Carol would go inside of her trailer home and then come out a minute later still barefoot.
She approached the driver and said she changed her mind and did not want to do the gig after all.
And then Carol looked again very deliberately at the security camera that was now peering down directly on both of them.
And then Carol turned around and stared at the driver,
suspicion written all over Carol's face.
As the driver looked at the camera,
Carol stepped back and pulled out her cell phone
and showed it to the driver and said,
yeah, I am going to call the police,
and yes, that is a security camera,
and it's watching you.
Without a word, the driver rolled up the window,
pulled back out onto the narrow road,
and drove away. And true to her word, Carol would call the St. Charles
County Police. She told the emergency dispatcher that she just had a very strange encounter
with someone claiming to be a Dateline producer, and Carol just wanted the police to know about
it. Six days later, on the morning of August 16th, the day Pam was attacked, the driver, who had approached Carol, decided to try a different neighborhood further to the south.
Forty minutes later, the driver rolled up to a complex of plain two-story brick buildings separated by strips of lawn and central sidewalks.
Scanning the scattering of chairs along the various entryways to the apartments, the driver spotted a young man sitting in the shade, legs outstretched in front of him, head tilted back as he looked up at the
cloudy sky. In this man's world, a thousand dollars was a lot of money. He had two young children
and not much in the way of income or excitement. So when the driver rolled down the window of their
car and explained that they were a Dateline producer looking for someone to reenact a robbery, kidnapping, and 911 call in exchange for what seemed like a small fortune, the young man did not hesitate.
A minute later, the young man had hopped into the car, and then on the 17-mile drive west to Pam Hupp's house on Little Brave Drive, the driver of the car carefully explained exactly what they
wanted the young man to do. When you get there, tell her to give you the money. Make her drive
you to the bank and get it for you, the driver told Lewis. She's going to try to make a call to
911, and things might get a little physical, but remember, tell her you are there to get the money.
That's the most important part. By the time the car reached Pam Hupp's house,
the driver's actor for the day was excited and ready to play his part in this reenactment.

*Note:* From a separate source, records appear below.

Lemma user_procs_enriched presence r min gpu rows out :
  Forall typed_row rows -> Forall2 (made_from presence r min gpu) rows out ->
  exists ps, Usage.user_procs out = Ok ps /\
    Forall2 (fun row p => user_key row = Ok (Usage.p_username p)) (filter (fun row => counted min row = true) rows) ps.
Proof.
  intros Ht H. induction H as [|row y rows out Hy H IH]; [exists []; split; constructor|].
  apply Forall_cons in Ht as [Ht1 Ht]. destruct (IH Ht) as (ps & Eps & Hps).
  destruct Hy as (user & cmdline & comm & uid & Eu & Ec & Em & Ei & He).
  assert (Hc : counted min row = (min <=? uid) && negb (bool_decide (category (classify comm cmdline uid min) = "system")))
    by (unfold counted; by rewrite Ec, Em, Ei).
  pose proof (er_user_process _ _ _ _ _ _ _ _ _ _ He) as Hup. rewrite <- Hc in Hup.
  rewrite filter_cons. cbn [Usage.user_procs].
  rewrite (item_column "is_user_process" y (er_columns _ _ _ _ _ _ _ _ _ _ He))
    by (apply (bool_decide_unpack _); vm_compute; exact I).
  rewrite Hup. cbn [mbind res_bind truthy]. destruct (counted min row) eqn:Ecr.
  - rewrite decide_True by done.
    destruct (proc_of_enriched presence r min gpu row user cmdline comm uid y Ht1 He) as (p & Ep & Hu & _).
    exists (p :: ps). rewrite Ep. cbn [mbind res_bind]. rewrite Eps. cbn [mbind res_bind]. split; [done|].
    constructor; [|done]. by rewrite Hu.
  - rewrite decide_False by done. eauto.
Qed.

(** ** Properties *)

Definition demo_config : config :=
  Config "sys" "login1.example" "login1" 1000 (Redactor []) (NInt 10) (NInt 60) (NInt 300).
Definition counters_msg (load : Z) : dict := [("type", VStr "counters"); ("load1", VInt load)].
Definition census_msg (rows : list dict) : dict :=
  [("type", VStr "census"); ("processes", VList (map VDict rows)); ("gpu_status", VStr "ok")].
Definition t0 : Z := 1700000100000000.
Definition demo_calls : list call :=
  [OnEvent "session_started" [] (utc t0);
   OnMessage (counters_msg 1) (utc t0); OnMessage (census_msg raw_rows) (utc (t0 + 1000000));
   OnMessage (counters_msg 2) (utc (t0 + 61000000));
   OnMessage (counters_msg 3) (utc (t0 + 2000000)); Flush;
   OnMessage (counters_msg 4) (utc (t0 + 62000000)); OnMessage (census_msg []) (utc (t0 + 90000000)); Flush].

(** A run with late samples: a counters message after its minute came out (by a clock stepping
    back, or after a flush) is reported and changes nothing. *)
Example pipeline_run :
  let '(out, p) := run demo_config demo_calls in
  (map kind out, omap minute_of out, map snd (omap usage_key out),
   map (fun r => dget_or_none "event_type" (row r)) (filter (fun r => kind r = COLLECTION_EVENT) out))
  = ([COLLECTION_EVENT; LIVE_NODE; LIVE_PROCESSES; NODE_METRICS_1M; LIVE_NODE; COLLECTION_EVENT;
      NODE_METRICS_1M; USER_USAGE_5M; USER_USAGE_5M; USER_USAGE_5M; NODE_USAGE_5M; COLLECTION_EVENT; COLLECTION_EVENT],
     [t0; t0 + 60000000],
     [Some "ann"; Some "bob"; Some "uid:1700"; None],
     [VStr "session_started"; VStr "late_sample"; VStr "late_sample"; VStr "late_sample"]).
Proof. vm_compute. reflexivity. Qed.

(** C18. Nothing is emitted twice: over any sequence of calls, whatever they return or raise
    and however the receive clock moves, the minutes of the node metrics come out strictly
    increasing, and no two usage records have the same interval and user. *)
Theorem emitted_once cf calls :
  let out := (run cf calls).1 in
  StronglySorted Z.lt (omap minute_of out) /\ NoDup (omap usage_key out).
Proof. intros out. destruct (run_emitted cf calls) as [[H _] _ [H' _] _ _]. done. Qed.

(** A late sample is reported by one event and changes nothing: the minute of a counters
    message, or the interval of a census, that has already come out. *)
Theorem late_sample_inert cf msg recv p :
  is_aware recv = true ->
  (dget_or_none "type" msg = VStr "counters" /\ is_late (floor_minute recv) (np_last_minute p) = true) \/
  (dget_or_none "type" msg = VStr "census" /\ dget_or_none "processes" msg <> VNone /\
   is_late (Usage.interval_floor (cf_summary_interval cf) recv) (np_last_interval p) = true) ->
  on_message cf msg recv p = (Ok (_late cf msg recv), p).
Proof.
  intros Ha H. unfold on_message, require_aware. rewrite Ha. unfold bind at 1, lift at 1.
  destruct H as [[-> Hl]|(-> & Hp & Hl)].
  - unfold _counters, bind at 1, gets at 1, id. by rewrite Hl.
  - unfold _census, bind at 1, gets at 1, id. rewrite Hl. by destruct (dget_or_none "processes" msg).
Qed.

Lemma late_sample_inert_witness :
  let p := (run demo_config demo_calls).2 in
  on_message demo_config (counters_msg 5) (utc t0) p = (Ok (_late demo_config (counters_msg 5) (utc t0)), p).
Proof.
  apply (late_sample_inert demo_config (counters_msg 5) (utc t0)); [reflexivity | left; split; [reflexivity | vm_compute; reflexivity]].
Defined.

(** When a session is lost the node's live row says only who it is, when and that it is
    down: no gauge is present, so none is overwritten; the pipeline's state is kept. *)
Theorem session_lost_partial cf detail recv p :
  is_aware recv = true ->
  exists event live,
    on_event cf "session_lost" detail recv p = (Ok [event; live], p) /\
    kind event = COLLECTION_EVENT /\ kind live = LIVE_NODE /\
    row live = [("system", VStr (cf_system cf)); ("node", VStr (cf_host cf)); ("label", VStr (cf_label cf));
                ("updated_at", VTime recv); ("session_state", VStr "down")].
Proof. intros Ha. unfold on_event, require_aware. rewrite Ha. eexists _, _. split; [reflexivity | done]. Qed.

Little did he know, he was walking into a trap.
After the young man had barged into Pam's bedroom,
he had tried to follow the script and say the lines that the driver had told him to use,
but as he did, he looked up and saw Pam was not only on the phone with 911, but was also holding
a gun in her other hand and she was aiming it at his chest. The young man, believing this must just
be part of the reenactment, continued to try to say his lines, but at the same time, he began
reenactment, continued to try to say his lines, but at the same time he began backpedaling into the hall. But before he got there, Pam began pulling the trigger. When police found the young
man 10 minutes later, he was lying in a pool of blood, his head propped against a doorway.
When police checked his pockets, they found a clear plastic bag containing a handwritten note
and nine $100 bills. Although the man was not
carrying a wallet, cell phone, or ID, it did not take police long to find out exactly who he was.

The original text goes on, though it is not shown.